• What you are asked to do: Each line with the word "string" must appear in the answer, copied from the records.

(Stored data entries)
'''
Definition parse_meminfo_valid : bool :=
  let env := tree [("f", "MemTotal:       65280212 kB" +:+ nl +:+ "MemFree:        40000000 kB" +:+ nl +:+
                         "MemAvailable:   55553552 kB" +:+ nl)] in
  assert_eq (parse_meminfo true env "f") (Return (Ok (65280212 * 1024, 55553552 * 1024))).
Definition monitor_builds_signal : bool :=
  let env := tree [("mem", "MemTotal:       1000000 kB" +:+ nl +:+ "MemAvailable:   500000 kB" +:+ nl);
                   ("psi", "some avg10=0.00 avg60=0.00 avg300=0.00 total=0" +:+ nl)] in
  let monitor := with_paths default_config "mem" "psi" in
  match parse_meminfo true env "mem" with
  | Return (Ok (total, available)) =>
      let monitor := having monitor (mm_evaluator monitor) total available in
      assert_eq (signal_level (memory_build_signal monitor)) Normal
  | _ => false
  end.
Definition monitor_escalation : bool :=
  let monitor := with_paths default_config "" "" in
  let '(evaluator, level) := evaluate (mm_evaluator monitor) #35 in
  let sig := memory_build_signal (having monitor evaluator 1000000000 350000000) in
  assert_eq level (Some Warning) && assert_eq (signal_level sig) Warning &&
  assert_eq (reclaim_target sig) (Some 50000000).
Definition monitor_reclaim_scales_with_level : bool :=
  let monitor := with_paths default_config "" "" in
  let evaluator := (evaluate (mm_evaluator monitor) #15).1 in
  assert_eq (reclaim_target (memory_build_signal (having monitor evaluator 1000000000 150000000)))
    (Some 100000000).
Definition tests : list bool :=
  [parse_meminfo_valid; monitor_builds_signal; monitor_escalation; monitor_reclaim_scales_with_level].
End MemoryTests.

(** ** src/monitor/thermal.rs *)

Module ThermalTests.
Definition with_base (config : ThermalMonitorConfig) (base : string) : ThermalMonitor :=
  let m := ThermalMonitor_new config 1000 in
  {| tm_poll_interval := tm_poll_interval m; tm_evaluator := tm_evaluator m;
     tm_thermal_base := base; tm_zone_indices := tm_zone_indices m;
     tm_zone_type_filter := tm_zone_type_filter m; tm_zones_discovered := tm_zones_discovered m;
     tm_last_temp_mc := tm_last_temp_mc m; tm_last_throttling := tm_last_throttling m |}.
Definition default_config : ThermalMonitorConfig := default_ThermalMonitorConfig.
Definition with_zone_types (c : ThermalMonitorConfig) (types : list string) : ThermalMonitorConfig :=
  {| th_enabled := th_enabled c; th_poll_interval_ms := th_poll_interval_ms c; th_zone_types := types;
     th_warning_mc := th_warning_mc c; th_critical_mc := th_critical_mc c;
     th_emergency_mc := th_emergency_mc c; th_hysteresis_mc := th_hysteresis_mc c |}.
(** The files, with the state of the cooling device. *)
Definition setup_thermal_dir (cur_state : string) : list (string * string) :=
  [("d/thermal_zone0/temp", "45000" +:+ nl); ("d/thermal_zone0/type", "acpitz" +:+ nl);
   ("d/thermal_zone1/temp", "62000" +:+ nl); ("d/thermal_zone1/type", "x86_pkg_temp" +:+ nl);
   ("d/cooling_device0/cur_state", cur_state +:+ nl)].

Definition reads_hottest_zone : bool :=
  assert_eq (read_thermal_state (tree (setup_thermal_dir "0")) "d" [0; 1]) (Ok (62000, false)).
Definition detects_throttling : bool :=
  match read_thermal_state (tree (setup_thermal_dir "5")) "d" [0; 1] with
  | Ok (_, throttling) => throttling
  | Err _ => false
  end.
Definition monitor_zone_discovery : bool :=
  match thermal_read_once (tree (setup_thermal_dir "0")) (with_base default_config "d") with
  | (m, Ok _) => assert_eq (tm_last_temp_mc m) 62000 && negb (tm_last_throttling m)
  | (_, Err _) => false
  end.
Definition monitor_zone_filter : bool :=
  let dir := setup_thermal_dir "0" ++
    [("d/thermal_zone2/temp", "70000" +:+ nl); ("d/thermal_zone2/type", "iwlwifi_1" +:+ nl)] in
  match thermal_read_once (tree dir) (with_base (with_zone_types default_config ["x86_pkg_temp"]) "d") with
  | (m, Ok _) => assert_eq (tm_last_temp_mc m) 62000
  | (_, Err _) => false
  end.
Definition monitor_throttle_ratio : bool :=
  let m := with_base default_config "" in
  let m := with_evaluator m (evaluate (tm_evaluator m) #76000).1 in
  match thermal_build_signal m with
  | ThermalAlert _ _ _ throttle_ratio => assert_near throttle_ratio (f64_lit 7 10) (f64_lit 1 100)
  | _ => false
  end.
Definition monitor_fallback_on_no_match : bool :=
  match thermal_read_once (tree (setup_thermal_dir "0"))
          (with_base (with_zone_types default_config ["nonexistent_sensor"]) "d") with
  | (m, Ok _) => assert_eq (tm_last_temp_mc m) 62000
  | (_, Err _) => false
  end.
Definition tests : list bool :=
  [reads_hottest_zone; detects_throttling; monitor_zone_discovery; monitor_zone_filter;
   monitor_throttle_ratio; monitor_fallback_on_no_match].
End ThermalTests.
'''
• Written answer:
Definition with_base (config : ThermalMonitorConfig) (base : string) : ThermalMonitor :=
Definition with_zone_types (c : ThermalMonitorConfig) (types : list string) : ThermalMonitorConfig :=
Definition setup_thermal_dir (cur_state : string) : list (string * string) :=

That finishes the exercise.